There are some fringe cases like:
- Strings containing escaped forward slashes
- Strings containing multibyte characters
- Strings containing boolean-expressions as strings that will be used as boolean type
- Strings containing numeric-interpreted values that will be used as integer/float type
- ...there may well be more cases that I am not considering
Here is a non-exhaustive Demo:
$tests = [
'true',
null,
'123',
123,
json_encode('1/2'),
json_encode('База данни грешка')
];
foreach ($tests as $test) {
echo var_export(json_decode($test, true)) . "\n---\n";
}
Output:
true #now boolean type
---
NULL
---
123 #now integer type
---
123
---
'1/2' #previously had escaped slash in storage
---
'База данни грешка' #previously mutated as unicode expressions in storage
---
So in some cases, encoding-storing-decoding creates stability across environments that might otherwise experience "hiccups". In other cases, it may be a workaround to render a strings value as a boolean when the environment does not allow the storage of a boolean type value.

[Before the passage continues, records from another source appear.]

Lemma add_region_spec x rgn l :
  valid x -> rep rgn l -> wf l -> l <> [] -> Forall (disjoint_from x) l ->
  add_result l x rgn (lmb_add_region rgn (rbase x) (rsize x)).
Proof.
  intros Hx Hr Hw Hn Hd. pose proof (first_size_nonzero _ _ Hr Hw Hn) as Hs.
  destruct (rep_cnt _ _ Hr) as [Hc H8].
  assert (Z.to_nat (cnt rgn) = length l) as Hlen by (rewrite Hc; unfold zlen; lia).
  destruct (scan_spec x rgn l [] 0 Hx Hr eq_refl (wf_valid _ Hw) Hd)
    as [[Ha E]|(la & p & lb & -> & Ha & [[He E]|[He E]])].
  - apply add_region_apart; auto.
  - left. unfold lmb_add_region. rewrite Hlen, (proj2 (Z.eqb_neq _ _) Hs), andb_false_r, E.
    simpl Nat.add. pose proof (extends_front la p lb x Hw Hx Hd Ha He) as X.
    rewrite (no_merge _ la (Prop_ (rbase x) (rsize p + rsize x)) lb) by
      (apply X || reflexivity || (eapply rep_set; eauto)).
    simpl. eexists. split_and!; [lia| |eapply rep_set; eauto|exact X]. destruct la; discriminate.
  - left. unfold lmb_add_region. rewrite Hlen, (proj2 (Z.eqb_neq _ _) Hs), andb_false_r, E.
    simpl Nat.add. set (rgn1 := set rgn (length la) (rbase p) (rsize p + rsize x)).
    assert (rep rgn1 (la ++ Prop_ (rbase p) (rsize p + rsize x) :: lb)) as Hr1
      by (eapply rep_set; eauto).
    destruct lb as [|q lb].
    + pose proof (extends_back la p [] x Hw Hx Hd (Forall_nil _) He) as X.
      rewrite (no_merge rgn1 la (Prop_ (rbase p) (rsize p + rsize x)) []) by (apply X || auto).
      simpl. eexists. split_and!; [lia| |exact Hr1|exact X]. destruct la; discriminate.
    + rewrite (inner_index rgn1 la (Prop_ (rbase p) (rsize p + rsize x)) q lb) by auto.
      rewrite (regions_adjacent_spec rgn1 la (Prop_ (rbase p) (rsize p + rsize x)) q lb) by auto. simpl andb.
      apply wf_middle in Hw as W. destruct W as (_ & (Vq & _) & Vp & _ & B).
      apply Forall_app in Hd as Hd'. destruct Hd' as [_ Hd']. inversion Hd' as [|? ? _ Hdq]; subst.
      inversion Hdq as [|? ? Hxq _]; subst. inversion B as [|? ? Bq _]; subst.
      unfold lmb_addrs_adjacent. simpl rbase. simpl rsize.
      rewrite !u32_small by (ranges; lia).
      destruct (Z.eqb_spec (rbase q) (rbase p + (rsize p + rsize x))).
      * simpl. eexists. split_and!; [lia| | |apply extends_join; auto; ranges; lia].
        { destruct la; discriminate. }
        replace (rsize p + rsize x + rsize q) with
          (rsize (Prop_ (rbase p) (rsize p + rsize x)) + rsize q) by reflexivity.
        apply (coalesce_spec rgn1 la (Prop_ (rbase p) (rsize p + rsize x)) q lb); auto.
        ranges. lia.
      * destruct (Z.eqb_spec (rbase p) (rbase q + rsize q)); [ranges; lia|]. simpl.
        eexists. split_and!; [lia| |exact Hr1|apply extends_back; auto].
        { destruct la; discriminate. }
        apply wf_middle in Hw as (_ & (_ & Bq' & Wlb) & _ & _ & _).
        apply wf_valid in Wlb. constructor; [unfold apart; ranges; lia|].
        rewrite List.Forall_forall in *. intros r Hin. specialize (Bq' r Hin).
        unfold apart. ranges. lia.
Qed.

(** Adding a range that is disjoint from the table either extends the set of
    covered addresses by exactly that range, keeping the table sorted and
    merged, or reports -1 on a full table and changes nothing. *)
Theorem lmb_add_region_correct rgn l base size :
  table rgn l -> valid (Prop_ base size) -> Forall (disjoint_from (Prop_ base size)) l ->
  let '(r, rgn') := lmb_add_region rgn base size in
  (0 <= r /\ exists l', table rgn' l' /\ l' <> [] /\ wf l' /\
     forall a, covers l' a <-> covers l a \/ base <= a < base + size) \/
  (r = -1 /\ rgn' = rgn /\ length l = 8%nat).
Proof.
  intros Ht Hx Hd. set (x := Prop_ base size) in *.
  change (lmb_add_region rgn base size) with (lmb_add_region rgn (rbase x) (rsize x)).
  destruct l as [|p l].
  - destruct Ht as (Hc & Hs & HL). unfold lmb_add_region. rewrite Hc, Hs. simpl.
    left. split; [lia|]. exists [x].
    assert (wf [x]) by (simpl; auto).
    split; [split; [|assumption]|split; [discriminate|split; [assumption|]]].
    + split; [simpl; rewrite Hc; reflexivity|].
      destruct rgn as [c [|p0 rest]]; [discriminate|]. exists rest. simpl in *.
      split_and!; [reflexivity|lia|lia].
    + intros a. rewrite covers_cons. unfold contains, rend. simpl. tauto.
  - destruct Ht as [Hr Hw].
    destruct (add_region_spec x rgn (p :: l) Hx Hr Hw ltac:(discriminate) Hd)
      as [(l' & H0 & Hn & Hr' & Hw' & Hc)|[E Hf]].
    + destruct (lmb_add_region rgn (rbase x) (rsize x)) as [r rgn'] eqn:E. simpl in *. left. split; [lia|].
      exists l'. split_and!; auto. destruct l'; [congruence|]. split; auto.
    + rewrite E. right. auto.
Qed.

Lemma lmb_init_table : table (memory lmb_init) [] /\ table (reserved lmb_init) [].
Proof. split; (split_and!; reflexivity). Qed.

Definition ex_table : lmb_region :=
  (lmb_add_region (lmb_add_region (reserved lmb_init) 0x100000 0x40000).2 0x4000 0x1000).2.

Lemma ex_table_ok : table ex_table [Prop_ 0x4000 0x1000; Prop_ 0x100000 0x40000].
Proof.
  split.
  - split; [reflexivity|]. eexists. split_and!; [vm_compute; reflexivity|reflexivity|simpl; lia].
  - repeat (split || constructor); vm_compute; (reflexivity || discriminate).
Qed.

Lemma lmb_add_region_correct_witness :
  exists rgn', lmb_add_region ex_table 0x5000 0x1000 = (1, rgn') /\
    exists l', table rgn' l' /\ covers l' 0x5fff.
Proof.
  assert (valid (Prop_ 0x5000 0x1000)) as V by (ranges; lia).
  assert (Forall (disjoint_from (Prop_ 0x5000 0x1000)) [Prop_ 0x4000 0x1000; Prop_ 0x100000 0x40000])
    as D by (repeat constructor; ranges; lia).
  pose proof (lmb_add_region_correct ex_table _ 0x5000 0x1000 ex_table_ok V D) as H.
  assert (exists rgn', lmb_add_region ex_table 0x5000 0x1000 = (1, rgn')) as [rgn' E]
    by (eexists; vm_compute; reflexivity).
  rewrite E in H. exists rgn'. split; [exact E|].
  destruct H as [(_ & l' & Ht & _ & _ & Hc)|(H & _)]; [|discriminate].
  exists l'. split; [exact Ht|]. apply Hc. right. lia.
Defined.

(** *** A block whose rounded-up tail runs into its neighbours

    The allocator reserves the rounded size of a block of which only the exact
    size is free.  The table may then hold overlapping ranges; it still covers
    what it covered, and the block. *)
Definition covering (rgn : lmb_region) (l : list lmb_property) (x : lmb_property) : Prop :=
  exists l', rep rgn l' /\ Forall valid l' /\ forall a, covers l' a <-> covers l a \/ contains x a.

Lemma covering_front rgn la p lb x :
  rep rgn (la ++ p :: lb) -> wf (la ++ p :: lb) -> valid x -> rend x = rbase p ->
  covering (set rgn (length la) (rbase x) (rsize p + rsize x)) (la ++ p :: lb) x.
Proof.
  intros Hr Hw Hx He. exists (la ++ Prop_ (rbase x) (rsize p + rsize x) :: lb).
  split; [eapply rep_set; eauto|]. pose proof (wf_valid _ Hw) as V. apply Forall_app in V as [V1 V2].
  inversion V2 as [|? ? Vp V3]; subst. split.
  - apply Forall_app. split; [exact V1|]. constructor; [ranges; lia|exact V3].
  - intros a. rewrite !covers_app, !covers_cons. ranges.
    assert (rbase x <= a < rbase x + (rsize p + rsize x) <->
            rbase p <= a < rbase p + rsize p \/ rbase x <= a < rbase x + rsize x) by lia.
    tauto.
Qed.
Lemma covering_back rgn la p lb x :
  rep rgn (la ++ p :: lb) -> wf (la ++ p :: lb) -> valid x -> rend p = rbase x ->
  covering (set rgn (length la) (rbase p) (rsize p + rsize x)) (la ++ p :: lb) x.
Proof.
  intros Hr Hw Hx He. exists (la ++ Prop_ (rbase p) (rsize p + rsize x) :: lb).
  split; [eapply rep_set; eauto|]. pose proof (wf_valid _ Hw) as V. apply Forall_app in V as [V1 V2].
  inversion V2 as [|? ? Vp V3]; subst. split.
  - apply Forall_app. split; [exact V1|]. constructor; [ranges; lia|exact V3].
  - intros a. rewrite !covers_app, !covers_cons. ranges.
    assert (rbase p <= a < rbase p + (rsize p + rsize x) <->
            rbase p <= a < rbase p + rsize p \/ rbase x <= a < rbase x + rsize x) by lia.
    tauto.
Qed.

(** The neighbours of a merged range. *)
Lemma wf_next la p q lb : wf (la ++ p :: q :: lb) -> valid p /\ valid q /\ rend p < rbase q.
Proof. intros Hw. apply wf_middle in Hw as (_ & (Vq & _) & Vp & _ & B). inversion B. auto. Qed.

Lemma add_front x rgn la p lb :
  rep rgn (la ++ p :: lb) -> wf (la ++ p :: lb) -> valid x -> rend x = rbase p ->
  let rgn1 := set rgn (length la) (rbase x) (rsize p + rsize x) in
  (Z.of_nat (length la) <? u32 (cnt rgn1 - 1)) && negb (lmb_regions_adjacent rgn1 (length la) (S (length la)) =? 0) = false.
Proof.
  intros Hr Hw Hx He rgn1. pose proof (rep_set rgn la p lb (length la) (rbase x) (rsize p + rsize x) Hr) as Hr1; specialize (Hr1 eq_refl).
  fold rgn1 in Hr1. destruct lb as [|q lb].
  - rewrite (scan_end_not_inner rgn1 _ (length la) Hr1); [reflexivity|destruct la; discriminate|len_tac].
  - destruct (wf_next _ _ _ _ Hw) as (Vp & Vq & Hpq).
    rewrite (regions_adjacent_spec rgn1 la _ q lb) by (exact Hr1 || reflexivity).
    rewrite adjacent_before; [apply andb_false_r|ranges; lia|exact Vq|ranges; lia].
Qed.

Lemma add_back x rgn la p lb :
  rep rgn (la ++ p :: lb) -> wf (la ++ p :: lb) -> valid x -> rend p = rbase x ->
  let rgn1 := set rgn (length la) (rbase p) (rsize p + rsize x) in
  let merge := (Z.of_nat (length la) <? u32 (cnt rgn1 - 1)) && negb (lmb_regions_adjacent rgn1 (length la) (S (length la)) =? 0) in
  covering (if merge then lmb_coalesce_regions rgn1 (length la) (S (length la)) else rgn1) (la ++ p :: lb) x.
Proof.
  intros Hr Hw Hx He rgn1 merge.
  pose proof (rep_set rgn la p lb (length la) (rbase p) (rsize p + rsize x) Hr) as Hr1; specialize (Hr1 eq_refl). fold rgn1 in Hr1.
  pose proof (covering_back rgn la p lb x Hr Hw Hx He) as Hc. fold rgn1 in Hc.
  destruct merge eqn:Em; [|exact Hc]. unfold merge in Em. clear merge. destruct lb as [|q lb].
  - rewrite (scan_end_not_inner rgn1 _ (length la) Hr1) in Em; [discriminate|destruct la; discriminate|len_tac].
  - destruct (wf_next _ _ _ _ Hw) as (Vp & Vq & Hpq).
    rewrite (regions_adjacent_spec rgn1 la _ q lb) in Em by (exact Hr1 || reflexivity).
    rewrite adjacent_spec in Em by (exact Vq || (ranges; lia)).
    assert (rbase q = rend x) as Eq.
    { apply andb_true_iff in Em as [_ Em]. destruct (Z.eqb_spec (rbase q) (rend (Prop_ (rbase p) (rsize p + rsize x)))); [ranges; lia|].
      destruct (Z.eqb_spec (rbase (Prop_ (rbase p) (rsize p + rsize x))) (rend q)); [ranges; lia|discriminate]. }
    pose proof (extends_join la p q lb x Hw Hx He (eq_sym Eq)) as [W C].
    eexists. split; [|split; [apply (wf_valid _ W)|exact C]].
    change (rsize p + rsize x + rsize q) with (rsize (Prop_ (rbase p) (rsize p + rsize x)) + rsize q).
    apply (coalesce_spec rgn1 la (Prop_ (rbase p) (rsize p + rsize x)) q lb); [exact Hr1|reflexivity|ranges; lia].
Qed.

Lemma add_region_tail x rgn l :
  valid x -> rep rgn l -> wf l -> l <> [] -> Forall (fun p => rbase p <> rbase x) l ->
  let '(r, rgn') := lmb_add_region rgn (rbase x) (rsize x) in 0 <= r -> covering rgn' l x.
Proof.
  intros Hx Hr Hw Hn Hd. pose proof (first_size_nonzero _ _ Hr Hw Hn) as Hs.
  destruct (rep_cnt _ _ Hr) as [Hc H8]. unfold lmb_add_region.
  replace (Z.to_nat (cnt rgn)) with (length l) by (rewrite Hc; unfold zlen; lia).
  rewrite (proj2 (Z.eqb_neq _ _) Hs), andb_false_r.
  destruct (scan_any x rgn l [] 0 Hx Hr eq_refl (wf_valid _ Hw) Hd)
    as [[Ha E]|(la & p & lb & -> & Ha & [[He E]|[He E]])]; rewrite E; cbn [Nat.add].
  - rewrite (scan_end_not_inner _ _ _ Hr Hn) by lia. cbn [andb Z.eqb negb].
    destruct (Z.leb_spec MAX_LMB_REGIONS (cnt rgn)) as [Hfull|Hroom]; [lia|]. intros _.
    unfold MAX_LMB_REGIONS in Hroom. destruct Hr as [Hc' (rest & Er & HL & _)]. destruct rgn as [c arr]. cbn [cnt region] in *. subst arr c.
    destruct rest as [|h post]; [unfold zlen in *; len_tac|].
    destruct (insert_spec x l (zlen l) h post Hw Hn) as (l1 & l2 & El & _ & _ & E'). cbv zeta in E'.
    unfold zlen in *. exists (l1 ++ x :: l2). rewrite El in *. split; [|split].
    + split; [cbn [cnt]|].
      * unfold zlen. match goal with |- u32 (cnt ?r + 1) = _ => replace (cnt r) with (Z.of_nat (length (l1 ++ l2))) end.
        { rewrite u32_small; len_tac. }
        symmetry. match goal with |- cnt (if ?b then _ else _) = _ => destruct b end; unfold set; cbn [cnt]; rewrite insert_loop_cnt; reflexivity.
      * exists post. rewrite !Nat2Z.id. cbn [region]. split_and!; [etransitivity; [exact E'|rewrite <- app_assoc; reflexivity]|len_tac|len_tac].
    + apply wf_valid in Hw. apply Forall_app in Hw as [V1 V2]. apply Forall_app. split; [exact V1|constructor; assumption].
    + intros a. rewrite !covers_app, covers_cons. tauto.
  - rewrite (add_front x rgn la p lb Hr Hw Hx He). cbn [Z.eqb negb]. intros _. apply covering_front; assumption.
  - pose proof (add_back x rgn la p lb Hr Hw Hx He) as B. cbv zeta in B.
    destruct (_ && _); cbn [Z.add Pos.add Z.eqb negb]; intros _; exact B.
Qed.

(** ** Freeing a range *)

Lemma find_spec x rgn lb p la l1 i :
  valid x -> rep rgn (l1 ++ la ++ p :: lb) -> i = length l1 -> Forall valid la -> valid p ->
  Forall (fun q => before q p) la -> rbase p <= rbase x -> rend x <= rend p ->
  lmb_find (length (la ++ p :: lb)) i rgn (rbase x) (rend x) = Some (i + length la)%nat.
Proof.
  intros Hx. revert l1 i. induction la as [|q la IH]; intros l1 i Hr Hi Hv Vp Hb H1 H2; simpl.
  - rewrite (rep_get rgn l1 p lb) by auto. rewrite u32_small by (ranges; lia). fold (rend p).
    rewrite (proj2 (Z.leb_le _ _) H1), (proj2 (Z.leb_le _ _) H2). simpl. f_equal. lia.
  - inversion Hv as [|? ? Vq Vl]; inversion Hb as [|? ? Bq Hb']; subst.
    rewrite (rep_get rgn l1 q (la ++ p :: lb)) by auto. rewrite u32_small by (ranges; lia).
    fold (rend q). assert ((rend x <=? rend q) = false) as -> by (apply Z.leb_gt; ranges; lia).
    rewrite andb_false_r, (IH (l1 ++ [q]) (S (length l1))) by
      (first [rewrite <- app_assoc; exact Hr | len_tac | assumption]).
    apply (f_equal Some). lia.
Qed.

All this said, allowing json type data in customizable fields affords Joomla and its users greater utility when handling complex/unexpected data structures / values.
p.s. the condition:
if ($data->profile[$k] === null)
{
$data->profile[$k] = $v[1];
}
is just a matter of Joomla trying to do some mopping up when the expected outcome failed because the value was not appropriately json_encoded before going into storage (...accommodating bad development/data or perhaps prior versions of Joomla that were not json_encoding).